▶ **INSTRUCTIONS TO FOLLOW**
Could you print exactly the lines of the listing below, starting at the line that has "catalogued nothing outside" and ending at the line that has "Local Open Scope list_scope.", and only those lines?

--- DATA SECTION Enclosed Below ---

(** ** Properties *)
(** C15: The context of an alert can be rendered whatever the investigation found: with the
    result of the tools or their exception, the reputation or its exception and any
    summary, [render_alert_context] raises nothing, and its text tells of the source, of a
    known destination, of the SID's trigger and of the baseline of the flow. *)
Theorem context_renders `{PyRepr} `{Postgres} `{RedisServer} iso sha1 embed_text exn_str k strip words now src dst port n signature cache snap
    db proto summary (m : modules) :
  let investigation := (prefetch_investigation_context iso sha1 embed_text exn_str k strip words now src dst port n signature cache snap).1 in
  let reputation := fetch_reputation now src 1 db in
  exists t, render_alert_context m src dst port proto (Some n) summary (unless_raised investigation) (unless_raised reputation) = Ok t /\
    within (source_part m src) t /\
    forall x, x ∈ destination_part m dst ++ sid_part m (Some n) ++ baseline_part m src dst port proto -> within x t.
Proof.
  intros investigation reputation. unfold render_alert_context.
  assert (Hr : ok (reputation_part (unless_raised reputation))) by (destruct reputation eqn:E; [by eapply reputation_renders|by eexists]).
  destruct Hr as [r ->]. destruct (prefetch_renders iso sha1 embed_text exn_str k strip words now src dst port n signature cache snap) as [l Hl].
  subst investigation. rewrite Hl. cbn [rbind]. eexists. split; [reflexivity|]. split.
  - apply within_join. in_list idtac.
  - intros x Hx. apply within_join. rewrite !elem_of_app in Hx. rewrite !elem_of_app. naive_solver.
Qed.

--- End of Enclosed DATA SECTION ---
--- DATA SECTION Enclosed Below ---

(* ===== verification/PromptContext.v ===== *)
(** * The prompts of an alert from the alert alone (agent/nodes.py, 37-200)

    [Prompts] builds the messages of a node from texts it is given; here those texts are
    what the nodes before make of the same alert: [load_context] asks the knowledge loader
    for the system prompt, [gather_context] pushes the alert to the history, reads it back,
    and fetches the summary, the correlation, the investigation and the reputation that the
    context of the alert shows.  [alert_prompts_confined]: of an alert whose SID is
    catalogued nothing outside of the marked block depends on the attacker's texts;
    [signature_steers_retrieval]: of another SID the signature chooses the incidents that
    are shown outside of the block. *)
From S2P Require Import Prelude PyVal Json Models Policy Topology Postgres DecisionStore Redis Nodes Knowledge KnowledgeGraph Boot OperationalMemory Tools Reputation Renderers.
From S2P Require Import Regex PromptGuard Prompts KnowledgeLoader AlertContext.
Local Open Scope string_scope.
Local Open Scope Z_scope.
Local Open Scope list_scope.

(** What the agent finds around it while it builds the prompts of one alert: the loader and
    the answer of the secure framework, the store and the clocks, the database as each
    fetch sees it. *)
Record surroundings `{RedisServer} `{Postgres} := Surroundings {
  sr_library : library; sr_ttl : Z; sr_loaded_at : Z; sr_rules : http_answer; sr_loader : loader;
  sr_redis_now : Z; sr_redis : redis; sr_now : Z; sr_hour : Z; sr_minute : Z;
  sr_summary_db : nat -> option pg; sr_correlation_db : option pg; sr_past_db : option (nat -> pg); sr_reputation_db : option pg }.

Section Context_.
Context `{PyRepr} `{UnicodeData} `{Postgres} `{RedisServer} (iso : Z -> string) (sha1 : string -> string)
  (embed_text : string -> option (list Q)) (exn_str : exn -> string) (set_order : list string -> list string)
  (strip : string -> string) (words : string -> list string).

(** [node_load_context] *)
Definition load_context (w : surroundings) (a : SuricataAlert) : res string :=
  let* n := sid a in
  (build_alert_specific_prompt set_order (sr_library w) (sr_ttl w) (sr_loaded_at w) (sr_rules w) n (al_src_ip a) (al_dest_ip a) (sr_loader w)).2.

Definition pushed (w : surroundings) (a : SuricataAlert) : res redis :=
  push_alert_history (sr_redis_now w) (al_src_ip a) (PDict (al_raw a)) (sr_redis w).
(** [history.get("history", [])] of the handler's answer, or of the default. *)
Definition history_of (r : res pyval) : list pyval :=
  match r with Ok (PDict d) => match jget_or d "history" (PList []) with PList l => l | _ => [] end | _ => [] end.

--- End of Enclosed DATA SECTION ---

▶ **SOLUTION FOR THIS TASK**
    catalogued nothing outside of the marked block depends on the attacker's texts;
    [signature_steers_retrieval]: of another SID the signature chooses the incidents that
    are shown outside of the block. *)
From S2P Require Import Prelude PyVal Json Models Policy Topology Postgres DecisionStore Redis Nodes Knowledge KnowledgeGraph Boot OperationalMemory Tools Reputation Renderers.
From S2P Require Import Regex PromptGuard Prompts KnowledgeLoader AlertContext.
Local Open Scope string_scope.
Local Open Scope Z_scope.
Local Open Scope list_scope.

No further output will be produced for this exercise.